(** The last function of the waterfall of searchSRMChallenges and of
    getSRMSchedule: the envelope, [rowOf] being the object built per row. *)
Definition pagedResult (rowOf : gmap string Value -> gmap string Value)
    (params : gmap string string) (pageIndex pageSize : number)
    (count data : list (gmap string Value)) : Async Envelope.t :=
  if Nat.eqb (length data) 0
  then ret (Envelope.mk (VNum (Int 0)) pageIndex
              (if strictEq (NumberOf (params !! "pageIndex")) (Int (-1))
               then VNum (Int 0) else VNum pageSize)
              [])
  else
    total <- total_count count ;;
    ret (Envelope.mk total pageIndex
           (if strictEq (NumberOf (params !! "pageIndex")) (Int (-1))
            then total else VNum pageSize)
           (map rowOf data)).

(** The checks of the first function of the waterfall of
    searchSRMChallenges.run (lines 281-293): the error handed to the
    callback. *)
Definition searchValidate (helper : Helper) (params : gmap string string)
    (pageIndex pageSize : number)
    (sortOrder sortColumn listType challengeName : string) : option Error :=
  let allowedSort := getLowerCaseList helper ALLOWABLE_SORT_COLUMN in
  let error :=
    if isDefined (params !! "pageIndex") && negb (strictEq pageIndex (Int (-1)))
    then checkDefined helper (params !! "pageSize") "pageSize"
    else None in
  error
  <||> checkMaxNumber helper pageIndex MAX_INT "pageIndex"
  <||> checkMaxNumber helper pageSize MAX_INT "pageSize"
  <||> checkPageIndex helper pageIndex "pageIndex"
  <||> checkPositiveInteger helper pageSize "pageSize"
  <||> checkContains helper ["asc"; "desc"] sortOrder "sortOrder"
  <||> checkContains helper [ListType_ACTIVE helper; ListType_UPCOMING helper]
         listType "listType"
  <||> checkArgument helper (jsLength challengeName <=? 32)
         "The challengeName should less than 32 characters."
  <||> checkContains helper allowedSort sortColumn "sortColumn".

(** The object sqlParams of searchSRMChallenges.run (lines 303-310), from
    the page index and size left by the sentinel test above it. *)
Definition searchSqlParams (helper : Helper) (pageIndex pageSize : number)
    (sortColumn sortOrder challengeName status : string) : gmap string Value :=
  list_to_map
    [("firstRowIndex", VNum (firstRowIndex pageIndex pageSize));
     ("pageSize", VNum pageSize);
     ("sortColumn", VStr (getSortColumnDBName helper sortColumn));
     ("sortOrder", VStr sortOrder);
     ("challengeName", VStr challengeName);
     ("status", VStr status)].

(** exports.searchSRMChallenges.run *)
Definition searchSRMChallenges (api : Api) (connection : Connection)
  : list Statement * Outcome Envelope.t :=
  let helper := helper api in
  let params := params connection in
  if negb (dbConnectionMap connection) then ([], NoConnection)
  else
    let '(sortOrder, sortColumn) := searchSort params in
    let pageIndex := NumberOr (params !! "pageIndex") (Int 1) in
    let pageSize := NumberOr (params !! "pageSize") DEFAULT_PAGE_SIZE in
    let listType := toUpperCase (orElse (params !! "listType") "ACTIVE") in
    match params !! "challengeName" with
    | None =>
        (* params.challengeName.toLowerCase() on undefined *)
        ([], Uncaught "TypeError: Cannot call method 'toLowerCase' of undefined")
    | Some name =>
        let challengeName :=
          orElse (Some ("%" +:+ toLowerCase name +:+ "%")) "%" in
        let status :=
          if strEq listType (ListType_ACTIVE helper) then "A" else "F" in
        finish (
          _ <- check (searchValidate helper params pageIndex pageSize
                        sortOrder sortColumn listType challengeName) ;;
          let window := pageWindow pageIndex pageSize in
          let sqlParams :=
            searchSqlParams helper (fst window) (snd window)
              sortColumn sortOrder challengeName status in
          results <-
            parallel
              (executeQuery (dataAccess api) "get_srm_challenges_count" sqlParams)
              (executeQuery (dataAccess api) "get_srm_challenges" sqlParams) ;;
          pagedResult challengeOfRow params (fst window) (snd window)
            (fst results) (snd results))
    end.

§ WORK TO COMPLETE: Please quote the records above exactly, without skipping a line.

§ WRITTEN RESPONSE:
(** The last function of the waterfall of searchSRMChallenges and of
    getSRMSchedule: the envelope, [rowOf] being the object built per row. *)
Definition pagedResult (rowOf : gmap string Value -> gmap string Value)
    (params : gmap string string) (pageIndex pageSize : number)
    (count data : list (gmap string Value)) : Async Envelope.t :=
  if Nat.eqb (length data) 0
  then ret (Envelope.mk (VNum (Int 0)) pageIndex
              (if strictEq (NumberOf (params !! "pageIndex")) (Int (-1))
               then VNum (Int 0) else VNum pageSize)
              [])
  else
    total <- total_count count ;;
    ret (Envelope.mk total pageIndex
           (if strictEq (NumberOf (params !! "pageIndex")) (Int (-1))
            then total else VNum pageSize)
           (map rowOf data)).

(** The checks of the first function of the waterfall of
    searchSRMChallenges.run (lines 281-293): the error handed to the
    callback. *)
Definition searchValidate (helper : Helper) (params : gmap string string)
    (pageIndex pageSize : number)
    (sortOrder sortColumn listType challengeName : string) : option Error :=
  let allowedSort := getLowerCaseList helper ALLOWABLE_SORT_COLUMN in
  let error :=
    if isDefined (params !! "pageIndex") && negb (strictEq pageIndex (Int (-1)))
    then checkDefined helper (params !! "pageSize") "pageSize"
    else None in
  error
  <||> checkMaxNumber helper pageIndex MAX_INT "pageIndex"
  <||> checkMaxNumber helper pageSize MAX_INT "pageSize"
  <||> checkPageIndex helper pageIndex "pageIndex"
  <||> checkPositiveInteger helper pageSize "pageSize"
  <||> checkContains helper ["asc"; "desc"] sortOrder "sortOrder"
  <||> checkContains helper [ListType_ACTIVE helper; ListType_UPCOMING helper]
         listType "listType"
  <||> checkArgument helper (jsLength challengeName <=? 32)
         "The challengeName should less than 32 characters."
  <||> checkContains helper allowedSort sortColumn "sortColumn".

(** The object sqlParams of searchSRMChallenges.run (lines 303-310), from
    the page index and size left by the sentinel test above it. *)
Definition searchSqlParams (helper : Helper) (pageIndex pageSize : number)
    (sortColumn sortOrder challengeName status : string) : gmap string Value :=
  list_to_map
    [("firstRowIndex", VNum (firstRowIndex pageIndex pageSize));
     ("pageSize", VNum pageSize);
     ("sortColumn", VStr (getSortColumnDBName helper sortColumn));
     ("sortOrder", VStr sortOrder);
     ("challengeName", VStr challengeName);
     ("status", VStr status)].

(** exports.searchSRMChallenges.run *)
Definition searchSRMChallenges (api : Api) (connection : Connection)
  : list Statement * Outcome Envelope.t :=
  let helper := helper api in
  let params := params connection in
  if negb (dbConnectionMap connection) then ([], NoConnection)
  else
    let '(sortOrder, sortColumn) := searchSort params in
    let pageIndex := NumberOr (params !! "pageIndex") (Int 1) in
    let pageSize := NumberOr (params !! "pageSize") DEFAULT_PAGE_SIZE in
    let listType := toUpperCase (orElse (params !! "listType") "ACTIVE") in
    match params !! "challengeName" with
    | None =>
        (* params.challengeName.toLowerCase() on undefined *)
        ([], Uncaught "TypeError: Cannot call method 'toLowerCase' of undefined")
    | Some name =>
        let challengeName :=
          orElse (Some ("%" +:+ toLowerCase name +:+ "%")) "%" in
        let status :=
          if strEq listType (ListType_ACTIVE helper) then "A" else "F" in
        finish (
          _ <- check (searchValidate helper params pageIndex pageSize
                        sortOrder sortColumn listType challengeName) ;;
          let window := pageWindow pageIndex pageSize in
          let sqlParams :=
            searchSqlParams helper (fst window) (snd window)
              sortColumn sortOrder challengeName status in
          results <-
            parallel
              (executeQuery (dataAccess api) "get_srm_challenges_count" sqlParams)
              (executeQuery (dataAccess api) "get_srm_challenges" sqlParams) ;;
          pagedResult challengeOfRow params (fst window) (snd window)
            (fst results) (snd results))
    end.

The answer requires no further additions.